A charming rich dude that he sucked off during his break.
But that’s about it.
Then, a few weeks later, Bruce Wayne comes into his bar and they talk…
He serves him drinks and one of his “we have no menu you eat what I want to cook for the day” meal…
They fucked in the small apartment he has above the bar…
Bruce Wayne leaves and Desmond thought that would be the end of it.

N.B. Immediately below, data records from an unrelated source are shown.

(* ===== verification/BattlegroundMatch.v ===== *)
(** * BattlegroundMatch: who is invited

    The theorems on the choice of groups of [BattlegroundQueue]: what the selection
    pools hold, that the balancing of a running battleground ends and how, and what the
    teams of a new match are. *)
From S2P Require Import Prelude OrderedMap InstanceIds Battleground BattlegroundQueue.
Import Battleground BattlegroundQueue.
#[global] Open Scope Z_scope.

Module BattlegroundMatch.

(** ** Pools *)
Section Pools.
Context (gs : gmap Z GroupQueueInfo).

(** The players of a list of groups. *)
Definition players_in (g : Z) : Z := match gs !! g with Some gi => size gi | None => 0 end.
Definition total (l : list Z) : Z := foldr (fun g acc => players_in g + acc) 0 l.

Definition live (l : list Z) : Prop := Forall (fun g => is_Some (gs !! g)) l.
Definition waiting (g : Z) : Prop := exists gi, gs !! g = Some gi /\ invited gi = false.

(** The pool holds groups of [l] in their order, none invited, and its counter is right. *)
Record pool_ok (l : list Z) (p : SelectionPool) : Prop := {
  pool_sublist : SelectedGroups p `sublist_of` l;
  pool_waiting : Forall waiting (SelectedGroups p);
  pool_count : PlayerCount p = total (SelectedGroups p)
}.

Lemma players_in_nonneg g : 0 <= players_in g.
Proof. unfold players_in, size. destruct (gs !! g); lia. Qed.
Lemma total_nonneg l : 0 <= total l.
Proof. induction l as [|g l IH]; simpl; [lia|]. pose proof (players_in_nonneg g). lia. Qed.
Lemma total_app l l' : total (l ++ l') = total l + total l'.
Proof. induction l as [|g l IH]; simpl; lia. Qed.
Lemma total_sublist l l' : l `sublist_of` l' -> total l <= total l'.
Proof.
  induction 1 as [|g l l' _ IH|g l l' _ IH]; simpl; [lia|lia|]. pose proof (players_in_nonneg g). lia.
Qed.
Lemma total_delete i l g : l !! i = Some g -> total (delete i l) = total l - players_in g.
Proof.
  revert i. induction l as [|g' l IH]; intros [|i] H; simpl in *; try done; [injection H as ->; lia|].
  change (total (g' :: delete i l) = players_in g' + total l - players_in g). simpl. rewrite (IH i H). lia.
Qed.

Lemma no_pool_ok l : pool_ok l no_pool.
Proof. constructor; simpl; [apply sublist_nil_l|done|done]. Qed.
Lemma pool_ok_app l l' p : pool_ok l p -> pool_ok (l ++ l') p.
Proof. intros []. constructor; [|done|done]. by apply sublist_inserts_r. Qed.
Lemma pool_ok_le l p : pool_ok l p -> 0 <= PlayerCount p <= total l.
Proof. intros [? _ ->]. split; [apply total_nonneg|]. by apply total_sublist. Qed.

Lemma AddGroup_ok done g d p :
  is_Some (gs !! g) -> pool_ok done p -> total (done ++ [g]) < 2 ^ 32 ->
  exists b p', SelectionPool_AddGroup g d gs p = Ok (b, p') /\ pool_ok (done ++ [g]) p' /\
    PlayerCount p <= PlayerCount p' <= Z.max d (PlayerCount p) /\
    (b = false -> p' = p /\ d <= PlayerCount p) /\
    (p' = p \/ (SelectedGroups p' = SelectedGroups p ++ [g] /\ PlayerCount p' = PlayerCount p + players_in g)).
Proof.
  intros [gi Hg] Hp Ht. unfold SelectionPool_AddGroup, group_at. rewrite Hg. cbn [bind_result].
  pose proof (pool_ok_le _ _ Hp) as Hle. rewrite total_app in Ht. cbn [total foldr] in Ht.
  assert (players_in g = size gi) as E by (unfold players_in; by rewrite Hg). pose proof (players_in_nonneg g).
  destruct (invited gi) eqn:Hi; cbn [negb andb].
  { eexists _, p. split; [done|]. split_and!; [by apply pool_ok_app|lia|lia| |by left]. intros ?%Z.ltb_ge. split; [done|lia]. }
  destruct (Z.leb_spec (PlayerCount p + size gi) d).
  - eexists _, _. split; [done|]. rewrite wrap_id by width. cbn [PlayerCount SelectedGroups]. split_and!; [|lia|lia|done|right; split; [done|lia]].
    destruct Hp as [H1 H2 H3]. constructor; cbn [PlayerCount SelectedGroups].
    + by apply sublist_app.
    + apply Forall_app. split; [done|]. apply Forall_singleton. exists gi. done.
    + rewrite total_app. simpl. lia.
  - eexists _, p. split; [done|]. split_and!; [by apply pool_ok_app|lia|lia| |by left]. intros ?%Z.ltb_ge. split; [done|lia].
Qed.

(** The measure of a pool and a queue: what is taken from the queue counts less in the
    pool. *)
Definition measure_of (l : list Z) (p : SelectionPool) : nat := (2 * length l + length (SelectedGroups p))%nat.

Lemma add_loop_ok d l done p :
  live l -> pool_ok done p -> total (done ++ l) < 2 ^ 32 ->
  exists l1 l2 p', add_loop d gs l p = Ok (l2, p') /\ l = l1 ++ l2 /\ pool_ok (done ++ l1) p' /\
    PlayerCount p <= PlayerCount p' <= Z.max d (PlayerCount p) /\
    (measure_of l2 p' <= measure_of l p)%nat /\ (PlayerCount p' <> PlayerCount p -> (measure_of l2 p' < measure_of l p)%nat).
Proof.
  revert done p. induction l as [|g l IH]; intros dn p Hl Hp Ht; cbn [add_loop].
  { exists [], [], p. rewrite !app_nil_r. split_and!; try done; lia. }
  apply Forall_cons in Hl as [Hg Hl]. rewrite (cons_middle g dn l), app_assoc in Ht.
  assert (total (dn ++ [g]) < 2 ^ 32) as Hg32.
  { rewrite total_app in Ht. pose proof (total_nonneg l). lia. }
  destruct (AddGroup_ok dn g d p Hg Hp Hg32) as (b & p1 & -> & Hp1 & Hc & Hfull & Hsel). cbn [bind_result].
  destruct b.
  - destruct (IH (dn ++ [g]) p1 Hl Hp1 Ht) as (l1 & l2 & p' & -> & -> & Hp' & Hc' & Hm & Hm').
    exists (g :: l1), l2, p'. split; [done|]. split; [done|]. split; [by rewrite <- app_assoc in Hp'|]. split; [lia|].
    unfold measure_of in *. destruct Hsel as [->|[Hs _]]; [cbn [length]; split; intros; lia|].
    rewrite Hs, !length_app in Hm. cbn [length] in *. rewrite length_app. split; intros; lia.
  - destruct (Hfull eq_refl) as [-> _]. exists [], (g :: l), p. rewrite !app_nil_r. split_and!; try done; lia.
Qed.

Lemma fill_loop_ok d l done p :
  live l -> pool_ok done p -> total (done ++ l) < 2 ^ 32 ->
  exists p', fill_loop d gs l p = Ok p' /\ pool_ok (done ++ l) p' /\ PlayerCount p <= PlayerCount p' <= Z.max d (PlayerCount p).
Proof.
  revert done p. induction l as [|g l IH]; intros dn p Hl Hp Ht; cbn [fill_loop].
  { exists p. rewrite app_nil_r. split_and!; try done; lia. }
  apply Forall_cons in Hl as [[gi Hg] Hl]. rewrite (cons_middle g dn l), app_assoc in *. unfold group_at. rewrite Hg. cbn [bind_result].
  destruct (invited gi); [by apply IH, Ht; [|apply pool_ok_app]|].
  assert (total (dn ++ [g]) < 2 ^ 32) as Hg32.
  { rewrite total_app in Ht. pose proof (total_nonneg l). lia. }
  destruct (AddGroup_ok dn g d p (mk_is_Some _ _ Hg) Hp Hg32) as (b & p1 & -> & Hp1 & Hc & _ & _). cbn [bind_result].
  destruct b.
  - destruct (IH (dn ++ [g]) p1 Hl Hp1 Ht) as (p' & -> & Hp' & Hc'). exists p'. split_and!; [done|done|lia|lia].
  - exists p1. split_and!; [done|by apply pool_ok_app|lia|lia].
Qed.

(** ** Kicking *)
Lemma sizes_of_ok l : live l -> sizes_of l gs = Ok (map players_in l).
Proof.
  induction 1 as [|g l [gi Hg] _ IH]; [done|]. cbn [sizes_of]. unfold group_at. rewrite Hg. cbn [bind_result]. rewrite IH.
  cbn. unfold players_in. by rewrite Hg.
Qed.

Lemma kick_loop_bound w sizes i k ks f :
  kick_loop w sizes i k ks f = k \/ (i <= kick_loop w sizes i k ks f < i + length sizes)%nat.
Proof.
  revert i k ks f. induction sizes as [|s sizes IH]; intros i k ks f; cbn [kick_loop length]; [by left|].
  destruct (Z.abs _ <=? 1); [destruct (IH (S i) i s true); lia|].
  destruct (negb f && _); [destruct (IH (S i) i s f); lia|destruct (IH (S i) k ks f); lia].
Qed.

Lemma pool_live l p : pool_ok l p -> live (SelectedGroups p).
Proof. intros [_ H _]. apply (Forall_impl _ _ _ H). intros g (gi & Hg & _). by exists gi. Qed.

Lemma KickGroup_ok done w p :
  pool_ok done p -> total done < 2 ^ 32 ->
  exists b p', SelectionPool_KickGroup w gs p = Ok (b, p') /\ pool_ok done p' /\ 0 <= PlayerCount p' <= PlayerCount p /\
    (PlayerCount p = 0 -> b = true /\ p' = p) /\
    (0 < PlayerCount p -> length (SelectedGroups p) = S (length (SelectedGroups p'))).
Proof.
  intros Hp Ht. unfold SelectionPool_KickGroup. rewrite sizes_of_ok by (by eapply pool_live). cbn [bind_result].
  pose proof (pool_ok_le _ _ Hp) as Hle. destruct (Z.eqb_spec (PlayerCount p) 0) as [E0|Hne].
  { exists true, p. split_and!; try done; lia. }
  set (k := kick_loop _ _ _ _ _ _).
  assert (k < length (SelectedGroups p))%nat as Hk.
  { destruct (SelectedGroups p) as [|g l] eqn:E; [destruct Hp as [_ _ Hc]; rewrite E in Hc; simpl in Hc; lia|].
    destruct (kick_loop_bound w (map players_in (g :: l)) 0 0 (default 0 (head (map players_in (g :: l)))) false) as [Hb|Hb];
      fold k in Hb; rewrite ?length_map in Hb; cbn [length] in *; lia. }
  destruct (lookup_lt_is_Some_2 _ _ Hk) as [g Hg]. rewrite Hg.
  assert (waiting g) as (gi & Hgi & _).
  { destruct Hp as [_ Hw _]. rewrite Forall_forall in Hw. apply Hw. by eapply list_elem_of_lookup_2. }
  unfold group_at. rewrite Hgi. cbn [bind_result]. eexists _, _. split; [done|].
  assert (players_in g = size gi) as E by (unfold players_in; by rewrite Hgi).
  pose proof (total_delete k _ _ Hg) as Hd. destruct Hp as [H1 H2 H3].
  pose proof (total_nonneg (delete k (SelectedGroups p))). pose proof (players_in_nonneg g).
  cbn [PlayerCount SelectedGroups]. rewrite wrap_id by width. split_and!; [|lia|lia|lia|].
  - constructor; cbn [PlayerCount SelectedGroups]; [|by apply Forall_delete|lia].
    transitivity (SelectedGroups p); [apply sublist_delete|done].
  - intros _. rewrite length_delete by done. lia.
Qed.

He wasn’t expecting anything from Bruce.
And he’s trying to keep a low profile as he build up his information network so he can plan how to to be an Assassin in Gotham without making a mistake that will shatter the order holding Gotham if he was to start building his Brotherhood.
Then…
Bruce Wayne visited his bar once again (always while it was closed) and…
Things spiral from there.
At first, Desmond assumed they were fuck buddies which he didn’t mind.
Then…
Bruce started giving him expensive gifts and Desmond can’t say no, not when his Bleed of Ezio has given him a taste of how nice it was to have expensive good quality things…
And then…
Bruce started taking him to places… high quality hotels… restaurants that need reservation for months just to get in…
Vacation spots that needs them having to use Bruce’s private jet…
It was only when he finally met one of Bruce’s sons, Damien Wayne, who calls him ‘father’s paramour’ that he realized…
Holy shit.
He was Bruce Wayne’s sugar baby.
.
.
On the other side of this story is Bruce who had been surprised (and enjoyed) by the blowjob and had only done a cursory check of Desmond’s identity because… well… he has a history for romancing people who would stab him in the back later on and…
… came up blank.
Desmond has an identity, sure, but it was fake.
Before that…
There was nothing.
So he went to the bar to investigate further and…
They fucked in Desmond’s place above the bar.
After that…
Bruce started to visit to keep an eye on him.
He started to feel bad because he was having sex with someone who doesn’t know he was trying to figure out their real identity (especially when Desmond seems so earnest about how he appreciates Bruce’s visits) so he started… giving him gifts as a way of apologizing without really apologizing.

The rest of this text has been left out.